LongWeave: A Long-Form Generation Benchmark Bridging Real-World Relevance and Verifiability
Zikai Xiao, Fei Huang, Jianhong Tu, Jianhui Wei, Wen Ma, Yuxuan Zhou, Jian Wu, Bowen Yu, Zuozhu Liu, Junyang Lin
TL;DR
LongWeave tackles the challenge of reliably evaluating long-form generation under realistic constraints. It introduces Constraint-Verifier Evaluation (CoV-Eval), a framework that constructs tasks with verifiable targets and associated materials, constraints, and verifiers to enable objective scoring of long outputs. Evaluated over seven tasks and 64K-input/8K-output scales across 23 LLMs, the benchmark reveals substantial degradation in performance as length grows, with reasoning-oriented systems handling longer tasks better but still facing termination and verification issues. By providing a scalable, verifiable diagnostic platform, LongWeave offers a practical path to diagnosing and improving long-form generation and its evaluation in real-world contexts.
Abstract
Generating long, informative, and factual outputs remains a major challenge for Large Language Models (LLMs).
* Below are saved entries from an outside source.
Fixpoint set_nth {A : Type} (n : nat) (x : A) (l : list A) : list A :=
  match n, l with
  | _, [] => []
  | 0, _ :: rest => x :: rest
  | S m, y :: rest => y :: set_nth m x rest
  end.

Definition act (a : Action) (c : Config) : Config :=
  let (w, pool) := c in
  match a with
  | Call =>
      let (w1, t) := syncAllPending w in
      (w1, pool ++ [mkPass t (netCalls w1 - netCalls w)])
  | Resume i =>
      match nth_error pool i with
      | Some (mkPass (await k) n) =>
          let (w1, t) := k w in
          (w1, set_nth i (mkPass t (n + (netCalls w1 - netCalls w))) pool)
      | _ => c
      end
  end.

Definition interleave (acts : list Action) (c : Config) : Config :=
  fold_left (fun c a => act a c) acts c.

Definition is_done (t : Task) : bool :=
  match t with done => true | await _ => false end.

(** Some invocation of the pool has not returned yet. *)
Definition running (c : Config) : bool :=
  existsb (fun p => negb (is_done (task p))) (snd c).

(** The number of invocations that made at least one remote call. *)
Definition writers (c : Config) : nat :=
  List.length (filter (fun p => 0 <? writes p) (snd c)).

(** A suspended pass keeps [syncInProgress] set across each of its steps
    and clears it with the step after which it returns. *)
Fixpoint holds_flag (t : Task) : Prop :=
  match t with
  | done => True
  | await k =>
      forall w, syncInProgress w = true ->
        let (w1, t1) := k w in
        syncInProgress w1 = negb (is_done t1) /\ holds_flag t1
  end.

(** ** A sync pass that nothing interrupts *)

Definition store_of (sn : StoreName) (w : World) : ObjectStore Pending.t :=
  match sn with
  | store_routes => pending_routes w
  | store_guides => pending_guides w
  end.

Definition collection_of (sn : StoreName) : string :=
  match sn with
  | store_routes => "routes"
  | store_guides => "trail_guides"
  end.

Definition markUploaded (sn : StoreName) : nat -> CloudId -> World -> World :=
  match sn with
  | store_routes => markRouteUploaded
  | store_guides => markGuideUploaded
  end.

(** One turn of the loop over [pendingRoutes] or over [pendingGuides]. *)
Definition syncItem (sn : StoreName) (user : User) (item : Pending.t)
  (w : World) : World :=
  let (r, w1) :=
    remote (addDoc (collection_of sn) (Pending.data item) (uid user)) w in
  match r with
  | Some cloudId => markUploaded sn (Pending.localId item) cloudId w1
  | None => incrementRetryCount sn (Pending.localId item) w1
  end.

(** What the outcome of the upload does to the stored record. *)
Definition settle (outcome : option CloudId) (t : Timestamp) (r : Pending.t)
  : Pending.t :=
  match outcome with
  | Some cloudId => set_uploaded cloudId t r
  | None => set_retried t r
  end.

(** The two result toasts of [syncAllPending]. *)
Definition report (successCount failCount : nat) (w : World) : World :=
  fst (syncResults successCount failCount w).

(** The [addDoc] calls of a pass over the given records. *)
Definition uploads (sn : StoreName) (user : User) (l : list Pending.t)
  : list Event :=
  map (fun r => addDoc (collection_of sn) (Pending.data r) (uid user)) l.

(** What the relay pump leaves alone: it only writes [email_queue] and
    only adds remote calls and console output. *)
Definition relay_frame (w w' : World) : Prop :=
  pending_routes w' = pending_routes w /\
  pending_guides w' = pending_guides w /\
  timers w' = timers w /\
  (exists said, notices w' = notices w ++ said) /\
  isOnline w' = isOnline w /\
  syncInProgress w' = syncInProgress w /\
  emailJsLoaded w' = emailJsLoaded w /\
  emailjs w' = emailjs w /\
  network w' = network w /\
  now w' = now w /\
  currentUser w' = currentUser w /\
  pendingPhotos w' = pendingPhotos w /\
  pendingSurveys w' = pendingSurveys w /\
  exists rest, trace w' = trace w ++ rest.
Existing benchmarks for long-form generation typically assess real-world queries with hard-to-verify metrics or use synthetic setups that ease evaluation but overlook real-world intricacies. In this paper, we introduce \textbf{LongWeave}, which balances real-world and verifiable assessment with Constraint-Verifier Evaluation (CoV-Eval). CoV-Eval constructs tasks by first defining verifiable targets within real-world scenarios, then systematically generating corresponding queries, textual materials, and constraints based on these targets. This ensures that tasks are both realistic and objectively assessable, enabling rigorous assessment of model capabilities in meeting complex real-world constraints. LongWeave supports customizable input/output lengths (up to 64K/8K tokens) across seven distinct tasks. Evaluation on 23 LLMs shows that even state-of-the-art models encounter significant challenges in long-form generation as real-world complexity and output length increase.